Lemma two_states_forced_code_loss :
  ActorCriticPolicy.compute_loss actor_critic (tt, tt) two_states_forced
  = Returns (Fin (1 / 4),
             <["Critic loss" := Fin (1 / 4)]> {["Actor loss" := Fin 0]}).
Proof.
  unfold ActorCriticPolicy.compute_loss, Network.get_batch_logits,
    Network.get_logits, ActorCriticPolicy.stop_gradient.
  cbn [two_states_forced observation action action_mask reward done
       next_observation actor_critic head_critic echo_actor
       BaseActorCriticPolicy.actor BaseActorCriticPolicy.critic
       BaseActorCriticPolicy.discount_factor Network.model_functions
       fmap list_fmap amap head default from_option stack mapM
       mbind outcome_bind mret outcome_ret outcome_fmap of_bool].
  unfold Datatypes.id.
  broadcast.
  unfold ActorCriticPolicy.scan. cbn [length seq mapM].
  rewrite !(forced_log_prob _ 0%nat 0), !(forced_log_prob _ 1%nat 1)
    by reflexivity.
  broadcast.
  unfold mean, sum, fsum.
  cbn [elements concat app foldr fadd length].
  rewrite !fdiv_Fin by (simpl; lra).
  cbn [fneg fadd fmul].
  replace (INR 4) with 4 by (simpl; lra).
  repeat f_equal; lra.
Qed.

Lemma two_states_forced_spec_loss :
  Spec.actor_critic_loss actor_critic (tt, tt) two_states_forced
  = Returns (Fin 0).
Proof.
  unfold Spec.actor_critic_loss, Spec.value, Network.get_logits,
    Policy.actions_to_probabilities.
  cbn [two_states_forced observation action action_mask reward done
       next_observation actor_critic head_critic echo_actor
       BaseActorCriticPolicy.actor BaseActorCriticPolicy.critic
       BaseActorCriticPolicy.discount_factor Network.model_functions
       fmap list_fmap amap head default from_option mapM
       mbind outcome_bind mret outcome_ret of_bool].
  unfold Datatypes.id.
  rewrite decide_True by reflexivity.
  cbn [zip zip_with mapM fst snd Policy.get_action_probabilities
       BaseActorCriticPolicy.policy].
  rewrite !echo_actor_critic_probabilities
    by first [reflexivity | apply list_elem_of_here].
  rewrite !forced_softmax.
  cbn [mbind outcome_bind mret outcome_ret mapM fmap list_fmap].
  rewrite broadcast_vec_same by reflexivity.
  cbn [zip_with lookup list_lookup default from_option fmap list_fmap
       mbind outcome_bind].
  unfold Datatypes.id.
  rewrite !flog_Fin_pos by lra. rewrite ln_1.
  unfold mean, sum, fsum.
  cbn [elements zip_with fmap list_fmap foldr fadd fsub fmul fneg length
       of_bool].
  rewrite !fdiv_Fin by (simpl; lra).
  cbn [fneg fadd fmul].
  replace (INR 2) with 2 by (simpl; lra).
  repeat f_equal; lra.
Qed.
End ActorCriticExample.

(** C3 (evaluated at a batch where the claim fails).  With a critic whose
    output has shape [1], the value arrays have shape [B, 1] and broadcast
    against the [B]-shaped rewards to [B, B] matrices.  On
    [two_states_forced] the loss of [ActorCriticPolicy.compute_loss] is
    [1/4], all of it critic loss, while the per-example actor and critic
    losses of the claim are both 0 there. *)
Theorem actor_critic_loss_broadcasts_over_batch :
  ActorCriticPolicy.compute_loss Fixtures.actor_critic (tt, tt)
    Fixtures.two_states_forced
  = Returns (Fin (1 / 4),
             <["Critic loss" := Fin (1 / 4)]> {["Actor loss" := Fin 0]})
  ∧ Spec.actor_critic_loss Fixtures.actor_critic (tt, tt)
      Fixtures.two_states_forced
    = Returns (Fin 0)
  ∧ Fin (1 / 4) ≠ Fin 0.
Proof.
  split; [exact two_states_forced_code_loss|].
  split; [exact two_states_forced_spec_loss|].
  intros Heq. injection Heq. lra.
Qed.

(** ** Actor-critic with a critic that returns a 0-d scalar

    When the critic returns a scalar (not an array of shape [1]) the value
    arrays have shape [B] and every operation of
    [ActorCriticPolicy.compute_loss] is elementwise. *)

Lemma binop_vec_fmap {T A B C : Type} (f : A → B → C) (a : T → A)
    (b : T → B) (steps : list T) :
  binop f (Vec (a <$> steps)) (Vec (b <$> steps))
  = Returns (Vec ((λ s, f (a s) (b s)) <$> steps)).
Proof.
  cbn [binop]. rewrite broadcast_vec_same by (by rewrite !length_fmap).
  cbn [fmap outcome_fmap]. do 2 f_equal.
  induction steps as [|s steps IH]; [reflexivity|].
  cbn [fmap list_fmap zip_with]. f_equal. exact IH.
Qed.

Lemma binop_scalar_fmap {T A B C : Type} (f : A → B → C) (x : A)
    (b : T → B) (steps : list T) :
  binop f (Scalar x) (Vec (b <$> steps))
  = Returns (Vec ((λ s, f x (b s)) <$> steps)).
Proof. cbn [binop amap]. by rewrite <- list_fmap_compose. Qed.

Lemma zip_with_fmap_same {T A B C : Type} (f : A → B → C) (a : T → A)
    (b : T → B) (steps : list T) :
  zip_with f (a <$> steps) (b <$> steps)
  = (λ s, f (a s) (b s)) <$> steps.
Proof.
  induction steps as [|s steps IH]; [reflexivity|].
  cbn [fmap list_fmap zip_with]. f_equal. exact IH.
Qed.

(** The bootstrap term is finite, so the two groupings of its product
    agree. *)
Lemma bootstrap_assoc (gamma v' : R) (d : bool) :
  fmul (Fin gamma) (fmul (Fin v') (fsub (Fin 1) (of_bool d)))
  = fmul (fmul (Fin gamma) (Fin v')) (fsub (Fin 1) (of_bool d)).
Proof. destruct d; cbn; f_equal; ring. Qed.

Lemma stack_scalars {T A : Type} (f : T → A) (steps : list T) :
  stack ((λ s, Scalar (f s)) <$> steps) = Returns (Vec (f <$> steps)).
Proof.
  assert (Hmap : ∀ l : list T,
    mapM (λ a : array A, match a with
                         | Scalar x => Returns x
                         | _ => Raises ValueError
                         end) ((λ s, Scalar (f s)) <$> l)
    = Returns (f <$> l)).
  { induction l as [|x l IH]; [reflexivity|].
    cbn [fmap list_fmap mapM]. cbn [fmap list_fmap] in IH. rewrite IH.
    reflexivity. }
  destruct steps as [|x rest]; [reflexivity|].
  specialize (Hmap (x :: rest)). cbn [fmap list_fmap] in Hmap.
  cbn [fmap list_fmap stack]. by rewrite Hmap.
Qed.

Lemma mapM_seq_lookup {T A : Type} (f : nat → outcome A) (h : T → A)
    (steps : list T) (k : nat) :
  (∀ i s, steps !! i = Some s → f (k + i)%nat = Returns (h s)) →
  mapM f (seq k (length steps)) = Returns (h <$> steps).
Proof.
  revert k. induction steps as [|s steps IH]; intros k Hf; [reflexivity|].
  cbn [length seq mapM fmap list_fmap].
  rewrite <- (Nat.add_0_r k) at 1. rewrite (Hf 0%nat s eq_refl).
  rewrite (IH (S k)).
  - reflexivity.
  - intros i s' Hi. replace (S k + i)%nat with (k + S i)%nat by lia.
    by apply Hf.
Qed.

Lemma getitem_fmap {T A : Type} (g : T → A) (steps : list T) (i : nat)
    (s : T) :
  steps !! i = Some s → getitem (g <$> steps) i = Returns (g s).
Proof.
  intros Hi. apply getitem_lookup. by rewrite list_lookup_fmap, Hi.
Qed.

Section ScalarCritic.
Context {Obs Params OptState : Type}.
Variable self : BaseActorCriticPolicy.t Obs Params OptState.
Variables actor_parameters critic_parameters : Params.
Variable n_actions : nat.
Variable logits : Obs → list R.
Variable V : Obs → R.
Hypothesis some_action : n_actions ≠ 0%nat.
Hypothesis critic_shape : ∀ o,
  Network.model_functions (BaseActorCriticPolicy.critic self)
    critic_parameters o = Scalar (V o).

Variable steps : list (Step Obs).
Hypothesis steps_nonempty : steps ≠ [].
Hypothesis steps_well_formed : Forall (fits self actor_parameters n_actions logits) steps.

Lemma step_probabilities (s : Step Obs) :
  fits self actor_parameters n_actions logits s →
  BaseActorCriticPolicy.get_action_probabilities self actor_parameters
    (step_observation s) (Vec (step_action_mask s))
  = Returns (Vec (row_probabilities (Fin <$> logits (step_observation s))
                    (step_action_mask s))).
Proof.
  intros (Hactor & Hlogits & Hmask & _).
  unfold BaseActorCriticPolicy.get_action_probabilities, Network.get_logits.
  rewrite Hactor. cbn [amap]. apply pipeline_vec.
  - destruct (logits (step_observation s)); [|done].
    cbn in Hlogits. congruence.
  - by rewrite length_fmap, Hlogits.
Qed.

Lemma length_row_probabilities (s : Step Obs) :
  fits self actor_parameters n_actions logits s →
  length (row_probabilities (Fin <$> logits (step_observation s))
            (step_action_mask s)) = n_actions.
Proof.
  intros (_ & Hlogits & Hmask & _). unfold row_probabilities.
  rewrite length_zip_with, !length_fmap, length_zip_with, length_fmap.
  rewrite Hlogits. lia.
Qed.

Lemma batch_values (g : Step Obs → Obs) :
  Network.get_batch_logits (BaseActorCriticPolicy.critic self)
    critic_parameters (g <$> steps)
  = Returns (Vec ((λ s, Fin (V (g s))) <$> steps)).
Proof.
  unfold Network.get_batch_logits, Network.get_logits.
  rewrite <- list_fmap_compose.
  rewrite (list_fmap_ext _ (λ s, Scalar (Fin (V (g s)))) steps);
    [apply stack_scalars|].
  intros i s _. cbn. by rewrite critic_shape.
Qed.

Lemma spec_values (g : Step Obs → Obs) :
  mapM (Spec.value (BaseActorCriticPolicy.critic self) critic_parameters)
    (g <$> steps)
  = Returns ((λ s, Fin (V (g s))) <$> steps).
Proof.
  rewrite (mapM_Returns _ (λ o, Fin (V o))).
  - by rewrite <- list_fmap_compose.
  - apply Forall_forall. intros o _.
    unfold Spec.value, Network.get_logits. by rewrite critic_shape.
Qed.

Lemma scan_log_probabilities :
  ActorCriticPolicy.scan
    (ActorCriticPolicy.compute_log_prob self actor_parameters
       (step_observation <$> steps) (step_action <$> steps)
       (step_action_mask <$> steps))
    (seq 0 (length (step_observation <$> steps)))
  = Returns ((λ s, flog (taken_probability logits s)) <$> steps).
Proof.
  assert (Hbody : ∀ i s, steps !! i = Some s →
    ActorCriticPolicy.compute_log_prob self actor_parameters
      (step_observation <$> steps) (step_action <$> steps)
      (step_action_mask <$> steps) i
    = Returns (flog (taken_probability logits s))).
  { intros i s Hi.
    rewrite Forall_lookup in steps_well_formed.
    pose proof (steps_well_formed i s Hi) as Hfits.
    assert (Haction : (step_action s < n_actions)%nat) by apply Hfits.
    unfold ActorCriticPolicy.compute_log_prob.
    rewrite (getitem_fmap step_observation steps i s Hi).
    cbn [mbind outcome_bind].
    rewrite (getitem_fmap step_action_mask steps i s Hi).
    cbn [mbind outcome_bind].
    rewrite (step_probabilities s Hfits). cbn [mbind outcome_bind].
    rewrite (getitem_fmap step_action steps i s Hi).
    cbn [mbind outcome_bind].
    pose proof (length_row_probabilities s Hfits) as Hlen.
    destruct (lookup_lt_is_Some_2
                (row_probabilities (Fin <$> logits (step_observation s))
                   (step_action_mask s)) (step_action s)) as [p Hp];
      [lia|].
    rewrite (getitem_lookup _ _ _ Hp). cbn [mbind outcome_bind].
    unfold taken_probability. by rewrite Hp. }
  unfold ActorCriticPolicy.scan.
  destruct steps as [|s0 rest] eqn:Hsteps; [done|].
  rewrite <- Hsteps in *.
  assert (H0 : steps !! 0%nat = Some s0) by (by rewrite Hsteps).
  rewrite (Hbody 0%nat s0 H0). cbn [mbind outcome_bind].
  rewrite length_fmap. apply (mapM_seq_lookup _ _ steps 0).
  intros i s Hi. cbn [Nat.add]. by apply Hbody.
Qed.

Lemma spec_probabilities :
  Policy.actions_to_probabilities (H := BaseActorCriticPolicy.policy self)
    actor_parameters (step_observation <$> steps) (step_action <$> steps)
    (step_action_mask <$> steps)
  = Returns (taken_probability logits <$> steps).
Proof.
  unfold Policy.actions_to_probabilities.
  rewrite decide_True by (by rewrite !length_fmap).
  cbn [Policy.get_action_probabilities BaseActorCriticPolicy.policy].
  rewrite (mapM_Returns _
    (λ p : Obs * list bool,
       Vec (row_probabilities (Fin <$> logits p.1) p.2))).
  2:{ assert (Hall : ∀ l : list (Step Obs),
        Forall (fits self actor_parameters n_actions logits) l →
        Forall (λ p : Obs * list bool,
                  BaseActorCriticPolicy.get_action_probabilities self
                    actor_parameters p.1 (Vec p.2)
                  = Returns (Vec (row_probabilities (Fin <$> logits p.1)
                                    p.2)))
          (zip (step_observation <$> l) (step_action_mask <$> l))).
      { induction 1 as [|s rest Hfits _ IH]; [constructor|].
        cbn [fmap list_fmap zip zip_with]. constructor; [|exact IH].
        cbn [fst snd]. by apply step_probabilities. }
      by apply Hall. }
  cbn [mbind outcome_bind].
  rewrite (mapM_Returns _
    (λ a : array float, match a with Vec row => row | _ => [] end)).
  2:{ apply Forall_fmap, Forall_forall. by intros p _. }
  cbn [mbind outcome_bind].
  rewrite broadcast_vec_same.
  2:{ rewrite !length_fmap, length_zip_with, !length_fmap. lia. }
  f_equal. clear.
  induction steps as [|s rest IH]; [reflexivity|].
  cbn [fmap list_fmap zip zip_with fst snd]. f_equal. exact IH.
Qed.
(** With a scalar critic the loss of the code is the per-example loss of
    the specification. *)
Lemma scalar_critic_loss :
  fst <$> ActorCriticPolicy.compute_loss self
            (actor_parameters, critic_parameters) (batch_of steps)
  = Spec.actor_critic_loss self (actor_parameters, critic_parameters)
      (batch_of steps).
Proof.
  unfold ActorCriticPolicy.compute_loss, Spec.actor_critic_loss,
    ActorCriticPolicy.stop_gradient.
  cbn [batch_of observation action action_mask reward done
       next_observation].
  rewrite !batch_values, !spec_values, spec_probabilities,
    scan_log_probabilities.
  cbn [mbind outcome_bind].
  rewrite <- !list_fmap_compose.
  unfold add, sub, mul.
  repeat (first [rewrite binop_scalar_fmap | rewrite binop_vec_fmap];
          cbn [mbind outcome_bind]).
  cbn [fmap outcome_fmap fst amap].
  rewrite !zip_with_fmap_same, <- !list_fmap_compose.
  do 5 f_equal. apply list_fmap_ext. intros i s _.
  cbn [compose]. by rewrite bootstrap_assoc.
Qed.
End ScalarCritic.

What this task involves. Reproduce every line above containing "Fixtures".

Reply to the exercise.
  ActorCriticPolicy.compute_loss Fixtures.actor_critic (tt, tt)
    Fixtures.two_states_forced
  ∧ Spec.actor_critic_loss Fixtures.actor_critic (tt, tt)
      Fixtures.two_states_forced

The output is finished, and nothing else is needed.